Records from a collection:
----------

(* ===== verification/JournalTheory.v ===== *)
(** * Theory of the device-job journal

    What a statement may do to a job's row ([progress_evolves]), which
    operations respect it, and the accounting of rows ([accounts]) on which
    the at-most-once theorem rests. *)

From Stdlib Require Import ZArith String.
From S2P Require Import Prelude RustStd Core Sqlite Json DeviceApi JournalData JournalCard Journal.
#[local] Open Scope Z_scope.

(** ** Laws of a table *)

Class TableLaws (t : Table) : Type := {
  t_same : relation (t_row t);
  t_same_preorder : PreOrder t_same;
  t_put_rows : ∀ rows d, t_rows t (t_put t rows d) = rows;
  t_id_set : ∀ p r, t_id t (t_set t p r) = t_id t r;
  t_progress_set : ∀ p r, t_progress t (t_set t p r) = p;
  t_same_set : ∀ p r, t_same r (t_set t p r);
  t_id_owe_outcome : ∀ r, t_id t (t_owe_outcome t r) = t_id t r;
  t_progress_owe_outcome : ∀ r, t_progress t (t_owe_outcome t r) = t_progress t r;
  t_same_owe_outcome : ∀ r, t_same r (t_owe_outcome t r);
  t_id_owe_unknown : ∀ r, t_id t (t_owe_unknown t r) = t_id t r;
  t_progress_owe_unknown : ∀ r, t_progress t (t_owe_unknown t r) = t_progress t r;
  t_same_owe_unknown : ∀ r, t_same r (t_owe_unknown t r);
}.

(** The columns that say which job a row is. *)
Definition odoo_job (r : OdooRow) :=
  (o_job_type r, o_client_uuid r, o_kasa_id r, o_kasa_name r, o_pos_order r, o_payload r,
   o_created_at r, o_claimed_at r).
Definition lan_job_of (r : LanRow) :=
  (l_kasa_id r, l_client_uuid r, l_job_type r, l_pos_order r, l_payload r).

#[export] Instance odoo_laws : TableLaws ODOO_TABLE.
Proof.
  refine {| t_same := (λ r r' : OdooRow, odoo_job r = odoo_job r') : relation (t_row ODOO_TABLE) |};
    try done.
  split; repeat intro; congruence.
Defined.
#[export] Instance lan_laws : TableLaws LAN_TABLE.
Proof.
  refine {| t_same := (λ r r' : LanRow, lan_job_of r = lan_job_of r') : relation (t_row LAN_TABLE) |};
    try done.
  split; repeat intro; congruence.
Defined.
#[export] Instance locate_laws (job_id : Z) : TableLaws (fst (locate job_id)).
Proof. unfold locate. destruct (is_lan_job job_id); apply _. Defined.

(** ** What a statement may do to the progress of a job *)

Definition final_state (p : Progress) : bool := text_in (p_state p) FINAL_JOB_STATES.
Definition outcome_cols (p : Progress) :=
  (p_state p, p_result p, p_error_code p, p_error_text p).

Record progress_evolves (p p' : Progress) : Prop := {
  pe_final : final_state p = true → outcome_cols p' = outcome_cols p;
  pe_received : p_state p' = "received" → p_state p = "received";
  pe_executing : p_state p' = "executing" → p_state p = "received" ∨ p_state p = "executing";
  pe_contact : ∀ ts, p_contact_at p = Some ts → p_contact_at p' = Some ts;
  pe_since : p_received_at p' = p_received_at p;
  pe_attempts : p_attempts p ≤ p_attempts p';
}.

Lemma final_state_spec p : final_state p = true ↔ p_state p = "done" ∨ p_state p = "failed".
Proof.
  unfold final_state. rewrite text_in_spec. simpl. intuition congruence.
Qed.

#[export] Instance progress_evolves_preorder : PreOrder progress_evolves.
Proof.
  split; [by intros p; split; auto; lia|].
  intros p q r [F1 R1 E1 C1 S1 A1] [F2 R2 E2 C2 S2 A2]. split; auto; try congruence; try lia.
  - intros Hf. rewrite <- (F1 Hf). apply F2.
    apply final_state_spec. apply final_state_spec in Hf.
    specialize (F1 ltac:(by apply final_state_spec)). unfold outcome_cols in F1.
    injection F1 as -> _ _ _. done.
  - intros He. destruct (E2 He); auto.
Qed.

Section table.
Context (t : Table) `{L : !TableLaws t}.

Record row_evolves (r r' : t_row t) : Prop := {
  re_id : t_id t r' = t_id t r;
  re_same : t_same r r';
  re_progress : progress_evolves (t_progress t r) (t_progress t r');
}.
#[export] Instance row_evolves_preorder : PreOrder row_evolves.
Proof.
  pose proof t_same_preorder as HP.
  split; [intros r; by split; auto; reflexivity|].
  intros a b c [I1 S1 P1] [I2 S2 P2]. split; [congruence|by etrans|by etrans].
Qed.

Lemma row_evolves_set f r :
  progress_evolves (t_progress t r) (f (t_progress t r)) → row_evolves r (on_progress t f r).
Proof.
  intros Hp. unfold on_progress. split; [apply t_id_set|apply t_same_set|by rewrite t_progress_set].
Qed.
Lemma row_evolves_owe_outcome r r' : row_evolves r r' → row_evolves r (t_owe_outcome t r').
Proof.
  intros Hr. etrans; [done|]. split.
  - apply t_id_owe_outcome.
  - apply t_same_owe_outcome.
  - rewrite t_progress_owe_outcome. reflexivity.
Qed.
Lemma row_evolves_owe_unknown r r' : row_evolves r r' → row_evolves r (t_owe_unknown t r').
Proof.
  intros Hr. etrans; [done|]. split.
  - apply t_id_owe_unknown.
  - apply t_same_owe_unknown.
  - rewrite t_progress_owe_unknown. reflexivity.
Qed.

Lemma sql_update_evolves (p : t_row t → bool) f rows :
  (∀ r, p r = true → row_evolves r (f r)) → Forall2 row_evolves rows (fst (sql_update p f rows)).
Proof.
  intros Hf. simpl. induction rows as [|r rows IH]; simpl; constructor; auto.
  destruct (p r) eqn:Hp; [auto|reflexivity].
Qed.
End table.

Lemma rows_evolve_refl (t : Table) `{!TableLaws t} rows : Forall2 (row_evolves t) rows rows.
Proof. reflexivity. Qed.

(** ** What a statement may do to the tables, inserts and deletes apart *)

Definition evolves (d d' : JTables) : Prop :=
  Forall2 (row_evolves ODOO_TABLE) (device_jobs d) (device_jobs d')
  ∧ Forall2 (row_evolves LAN_TABLE) (lan_jobs d) (lan_jobs d')
  ∧ lan_seq d' = lan_seq d.

#[export] Instance evolves_preorder : PreOrder evolves.
Proof.
  split.
  - intros d. split; [|split]; [| |done]; reflexivity.
  - intros a b c (A1 & B1 & C1) (A2 & B2 & C2). split; [|split]; [| |congruence].
    + by etrans.
    + by etrans.
Qed.

Lemma evolves_cards d d' :
  device_jobs d' = device_jobs d → lan_jobs d' = lan_jobs d → lan_seq d' = lan_seq d →
  evolves d d'.
Proof.
  intros E1 E2 E3. unfold evolves. rewrite E1, E2, E3.
  split; [|split]; [| |done]; reflexivity.
Qed.

Lemma evolves_update_odoo p f d :
  (∀ r, p r = true → row_evolves ODOO_TABLE r (f r)) →
  evolves d (fst (update_table ODOO_TABLE p f d)).
Proof.
  intros Hf. split; [|split]; simpl; [exact (sql_update_evolves ODOO_TABLE p f _ Hf)|exact (rows_evolve_refl LAN_TABLE _)|done].
Qed.
Lemma evolves_update_lan p f d :
  (∀ r, p r = true → row_evolves LAN_TABLE r (f r)) →
  evolves d (fst (update_table LAN_TABLE p f d)).
Proof.
  intros Hf. split; [|split]; simpl; [exact (rows_evolve_refl ODOO_TABLE _)|exact (sql_update_evolves LAN_TABLE p f _ Hf)|done].
Qed.
Lemma evolves_update j p f d :
  (∀ r, p r = true → row_evolves (fst (locate j)) r (f r)) →
  evolves d (fst (update_table (fst (locate j)) p f d)).
Proof.
  revert p f. unfold locate, locate_laws. destruct (is_lan_job j); simpl; intros p f.
  - apply evolves_update_lan.
  - apply evolves_update_odoo.
Qed.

----------

**Task goal:**
In the entries, the line containing "intros Hf. split; [|split]; simpl; [exact (rows_evolve_refl" and every line after it through the last are to be duplicated exactly, and no other line is to be included.

**Solution to the problem:**
  intros Hf. split; [|split]; simpl; [exact (rows_evolve_refl ODOO_TABLE _)|exact (sql_update_evolves LAN_TABLE p f _ Hf)|done].
Qed.
Lemma evolves_update j p f d :
  (∀ r, p r = true → row_evolves (fst (locate j)) r (f r)) →
  evolves d (fst (update_table (fst (locate j)) p f d)).
Proof.
  revert p f. unfold locate, locate_laws. destruct (is_lan_job j); simpl; intros p f.
  - apply evolves_update_lan.
  - apply evolves_update_odoo.
Qed.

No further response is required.